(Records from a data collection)

══════════════════════════════

(** * financas-pessoais: the store layer and the budget-status derivation

    A shallow embedding of the three React context modules
    [AccountsContext.jsx], [TransactionsContext.jsx] and
    [BudgetsContext.jsx]: their reducers, their asynchronous mutation
    operations and their derived read accessors.

    Modelling conventions.
    - A JavaScript number that is stored in a record ([amount], [balance])
      is a rational [Q].  The modules of the stores compute with exact
      sums and quotients; they carry the statements that do not depend on
      rounding: which elements are summed, what a failure leaves behind,
      inequalities that rounding preserves.  The module [Binary64] gives
      the arithmetic of the program itself, every sum, quotient and
      product rounded to the nearest double, and the budget status
      computed with it; overflow, subnormal numbers and signed zeros are
      outside the model.  The quotient computed for a percentage may leave
      the rationals (division by zero), so the result of [/] is a
      [JSNum]: a rational, an infinity or NaN.
    - A [Date] is its time value in milliseconds, [None] for an Invalid
      Date.  The [Date] constructor follows the ECMAScript abstract
      operations MakeDay, MakeTime, MakeDate and TimeClip; the local zone
      is taken to be UTC.
    - [array.filter], [array.map] and [array.reduce] are [filter], [map]
      and [fold_left].
    - An asynchronous operation is a computation in a small state and
      exception monad; the answer of the REST API is an argument of the
      operation. *)

From Stdlib Require Import List String ZArith QArith Qabs Qround Qpower.
From Stdlib Require Import Bool Lia Lqa Permutation.
Import ListNotations.

Local Open Scope Z_scope.

(* ================================================================= *)
(** ** JavaScript numbers *)

Module JS.

(** The value of an arithmetic expression. *)
Inductive JSNum : Type :=
| Num (q : Q)
| PosInf
| NegInf
| NaN.

Definition Qlt_bool (a b : Q) : bool := negb (Qle_bool b a).

(** [a / b] on two finite numbers. *)
Definition div (a b : Q) : JSNum :=
  if Qeq_bool b 0 then
    if Qlt_bool 0 a then PosInf
    else if Qlt_bool a 0 then NegInf
    else NaN
  else Num (a / b).

(** The sign of a finite number: -1, 0 or 1. *)
Definition sgn (q : Q) : Z :=
  if Qlt_bool 0 q then 1 else if Qlt_bool q 0 then -1 else 0.

Definition signed_inf (s : Z) : JSNum :=
  if s =? 0 then NaN else if 0 <? s then PosInf else NegInf.

(** [x * y]. *)
Definition mul (x y : JSNum) : JSNum :=
  match x, y with
  | NaN, _ | _, NaN => NaN
  | Num a, Num b => Num (a * b)
  | Num a, PosInf | PosInf, Num a => signed_inf (sgn a)
  | Num a, NegInf | NegInf, Num a => signed_inf (- sgn a)
  | PosInf, PosInf | NegInf, NegInf => PosInf
  | PosInf, NegInf | NegInf, PosInf => NegInf
  end.

(** [x >= y]; every comparison with NaN is false. *)
Definition ge (x y : JSNum) : bool :=
  match x, y with
  | NaN, _ | _, NaN => false
  | Num a, Num b => Qle_bool b a
  | PosInf, _ => true
  | _, NegInf => true
  | _, PosInf => false
  | NegInf, _ => false
  end.

(** [x > y]. *)
Definition gt (x y : JSNum) : bool :=
  match x, y with
  | NaN, _ | _, NaN => false
  | Num a, Num b => Qlt_bool b a
  | PosInf, PosInf => false
  | PosInf, _ => true
  | NegInf, _ => false
  | Num _, NegInf => true
  | Num _, PosInf => false
  end.

(** [Math.min(x, y)]: NaN when either argument is NaN. *)
Definition min (x y : JSNum) : JSNum :=
  match x, y with
  | NaN, _ | _, NaN => NaN
  | NegInf, _ | _, NegInf => NegInf
  | PosInf, z | z, PosInf => z
  | Num a, Num b => if Qle_bool a b then Num a else Num b
  end.

(** [array.reduce((total, x) => total + f(x), 0)]. *)
Definition reduce_sum {A : Type} (f : A -> Q) (l : list A) : Q :=
  fold_left (fun total x => (total + f x)%Q) l 0%Q.

End JS.

(* ================================================================= *)
(** ** Dates *)

Module JSDate.

(** The time value of a [Date]; [None] is the NaN of an Invalid Date. *)
Definition Date : Type := option Z.

Definition msPerDay : Z := 86400000.

Definition DaysInYear (y : Z) : Z :=
  if negb (y mod 4 =? 0) then 365
  else if negb (y mod 100 =? 0) then 366
  else if negb (y mod 400 =? 0) then 365
  else 366.

Definition DayFromYear (y : Z) : Z :=
  365 * (y - 1970) + (y - 1969) / 4 - (y - 1901) / 100 + (y - 1601) / 400.

Definition InLeapYear (y : Z) : Z :=
  if DaysInYear y =? 366 then 1 else 0.

(** The day within the year on which month [m] (0 = January) starts. *)
Definition monthStart (m leap : Z) : Z :=
  if m =? 0 then 0
  else if m =? 1 then 31
  else if m =? 2 then 59 + leap
  else if m =? 3 then 90 + leap
  else if m =? 4 then 120 + leap
  else if m =? 5 then 151 + leap
  else if m =? 6 then 181 + leap
  else if m =? 7 then 212 + leap
  else if m =? 8 then 243 + leap
  else if m =? 9 then 273 + leap
  else if m =? 10 then 304 + leap
  else 334 + leap.

(** The number of days of month [m] (0 = January) of year [y]. *)
Definition DaysInMonth (y m : Z) : Z :=
  if m =? 1 then 28 + InLeapYear y
  else if (m =? 3) || (m =? 5) || (m =? 8) || (m =? 10) then 30
  else 31.

(** MakeDay: the day number of day [date] of month [month] of [year];
    months outside 0..11 carry into the year, days outside the month
    carry into the neighbouring months. *)
Definition MakeDay (year month date : Z) : Z :=
  let ym := year + month / 12 in
  let mn := month mod 12 in
  DayFromYear ym + monthStart mn (InLeapYear ym) + date - 1.

Definition MakeTime (hour min sec ms : Z) : Z :=
  hour * 3600000 + min * 60000 + sec * 1000 + ms.

Definition MakeDate (day time : Z) : Z := day * msPerDay + time.

Definition TimeClip (t : Z) : Date :=
  if 8640000000000000 <? Z.abs t then None else Some t.

(** [new Date(year, month, date, hours, minutes, seconds, ms)]; a year
    from 0 to 99 stands for 1900 + year. *)
Definition newDate (year month date hours minutes seconds ms : Z) : Date :=
  let yr := if (0 <=? year) && (year <=? 99) then 1900 + year else year in
  TimeClip (MakeDate (MakeDay yr month date)
                     (MakeTime hours minutes seconds ms)).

══════════════════════════════

Provide the number of lines in the preceding entries that include the string "which", with no other words.

2